Friday, March 24, 2017
Skepticism and the myth
Humans generate mythology at nearly all levels of experience. We have myths for deep time describing our cultural or societal memories and we also have more subjective family myths.
This tendency toward creating myths is one of the most amazing aspects of human thought and experience. It provides a cognitive literature of sorts and enhances our feeling of participation with past events.
The lovely thing about these myths is that they are never true. They tell tales that bend the laws of physics, that change the way we know the world works. And why not? They are reflections of the human imagination. Myths show us that time and again, we are brilliant story tellers and that tendency runs through the core of our collective experiences.
Mythology is helpful because it helps (as it is intended to do) to participate in our history, without needing to read that history in a dry old text.
However, myths stop being helpful or good when people take them literally. Any myth that you can think of, from any corner of our planet, even if it has its ancient roots in real but unrecorded deeds, is only literature. It cannot and should not be considered real, true or an actual representation of what actually happened.
It can be fun to think about whether or not the myth is true, because that is the joy of literature, but when those who wish to take the myth literally begin to push the myth onto others, the problems begin.
It is not only that most myths deny or ignore real natural laws but that those who take the myth literally try to squash up the real world to fit in the limited and nonsensical world of the myth.
When this happens by an individual, there is no harm. But when this happens and the myths are forced on the young or on the credulous, terrible damage occurs.
It may seem innocuous to tell children about the Genesis Flood or that Poseidon or Thor are real, but the consequences are terrible.
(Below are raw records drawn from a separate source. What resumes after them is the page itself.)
(** * Aegent: keyword router, shared memory and agent tools

    A shallow embedding of the JavaScript demonstration scripts of the
    repository:

    - [multi-agent-no-tools.js]: four agents and the keyword router
      [MultiAgentSystem.processQuery], the example driver
      [runInteractiveSession] and [main] with its [try]/[catch];
    - [multi-agent-system.js], the tool-equipped variant of the same script
      (agents with tools, the router calling [agent.run({...})]);
    - [advanced-multi-agent.js]: [SharedMemory], the [communicate_with_agent]
      and [access_memory] tools.

    JavaScript strings are sequences of UTF-16 code units; asynchronous
    functions are embedded in a monad that threads the outside world (the LLM
    service behind the SDK, the clock), propagates rejections of awaited
    promises as thrown errors, and records what the program did (SDK calls
    issued and settled, console lines) as a trace. *)

From stdpp Require Import gmap list.
From Stdlib Require Import String Ascii NArith.
From Stdlib Require QArith Qround.
(** ** What an audio exchange stores *)

(** X5. After a successful audio exchange with a session identifier and a
    store that accepts the write, the stored user turn carries the transcript
    the response reports when there is a non-empty one, and the prompt field
    otherwise (never the text merged for the chat step); the assistant turn
    carries the generated text; the list is cut to its last 20, and [turns]
    is half its length. *)
Theorem audio_exchange_stores_transcript (env : Env) (form : MultipartForm)
    (w w' : World) (generated transcript sessionId : option jsstring)
    (selector : jsstring) (turns : nat)
    (Hrun : handler env (ReqMultipart form) w
            = (RespSuccess generated selector transcript sessionId turns, w'))
    (Hid : truthy (f_sessionId form) = true)
    (Hset : blobs_set_ok env (default [] (f_sessionId form)) = true) :
  exists s' t1 t2,
    let exchanged :=
      working_messages env (f_sessionId form)
        (bool_decide (f_resetContext form = Some (js "true"))) w
      ++ [mkTurn User (if truthy transcript then transcript else f_prompt form)
            (Some t1);
          mkTurn Assistant generated (Some t2)] in
    store w' !! default [] (f_sessionId form) = Some s'
    /\ messages s' = drop (length exchanged - 20) exchanged
    /\ turns = (length (messages s') / 2)%nat.
Proof.
  rewrite handler_multipart in Hrun.
  destruct (head (filter (fun f => fst f = js "audio") (f_files form)))
    as [audioFile|] eqn:Haudio.
  2:{ unfold handleMultipart in Hrun. rewrite Haudio in Hrun. done. }
  destruct (bool_decide (f_endSession form = Some (js "true"))
            && truthy (f_sessionId form)) eqn:Hend.
  { rewrite (handleMultipart_end_session _ _ _ _ Haudio Hend) in Hrun. done. }
  destruct (handleMultipart_exchange env form audioFile w Haudio Hend)
    as (s & t & _ & Hmsgs & Heq). rewrite Heq in Hrun. clear Heq.
  simpl in Hrun.
  pose proof (store_blind_keeps _ (mkWorld (store w) (sent w) t)
                (blind_dispatchAudio env
                   (formatMessagesForProvider (Some (systemPrompt s))
                      (messages s) (f_prompt form))
                   (snd audioFile) (f_audioFormat form))) as Hkeep.
  destruct (dispatchAudio _ _ _ _ _) as [[[r0|[generated0 transcript0]]|e] w2]
    eqn:Hd; simpl in Hkeep.
  - apply dispatchAudio_return in Hd as [[key ->] _]. done.
  - destruct (persistTurns_run env (f_sessionId form) s
                (or_else transcript0 (f_prompt form)) generated0 w2 Hid)
      as (s' & t1 & t2 & Hp & Hs' & _).
    rewrite Hp in Hrun. injection Hrun as <- ? <- ? <- <-.
    exists s', t1, t2. simpl. rewrite Hset, lookup_insert_eq.
    rewrite <-Hmsgs. split; [done|]. split; [|done].
    rewrite Hs'. by apply trimSessionHistory_positive.
  - done.
Qed.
First, by instilling a literal view or interpretation on the young, we are actively suppressing their natural curiosity We force them to accept fiction as fact, which makes it much more difficult for them to discern other forms of literature from fact, as well.
But most disturbingly, it forces people to give over their critical faculties and renders them unable to think critically, challenge false claims or even realize the wondrous realities of this world that are true.
Mythology is wonderful, necessary and even entertaining, but it is never the unarguable truth and the critical skeptic must remember this in the fight against credulity, literalistic and zealous fanaticism and totalitarianism.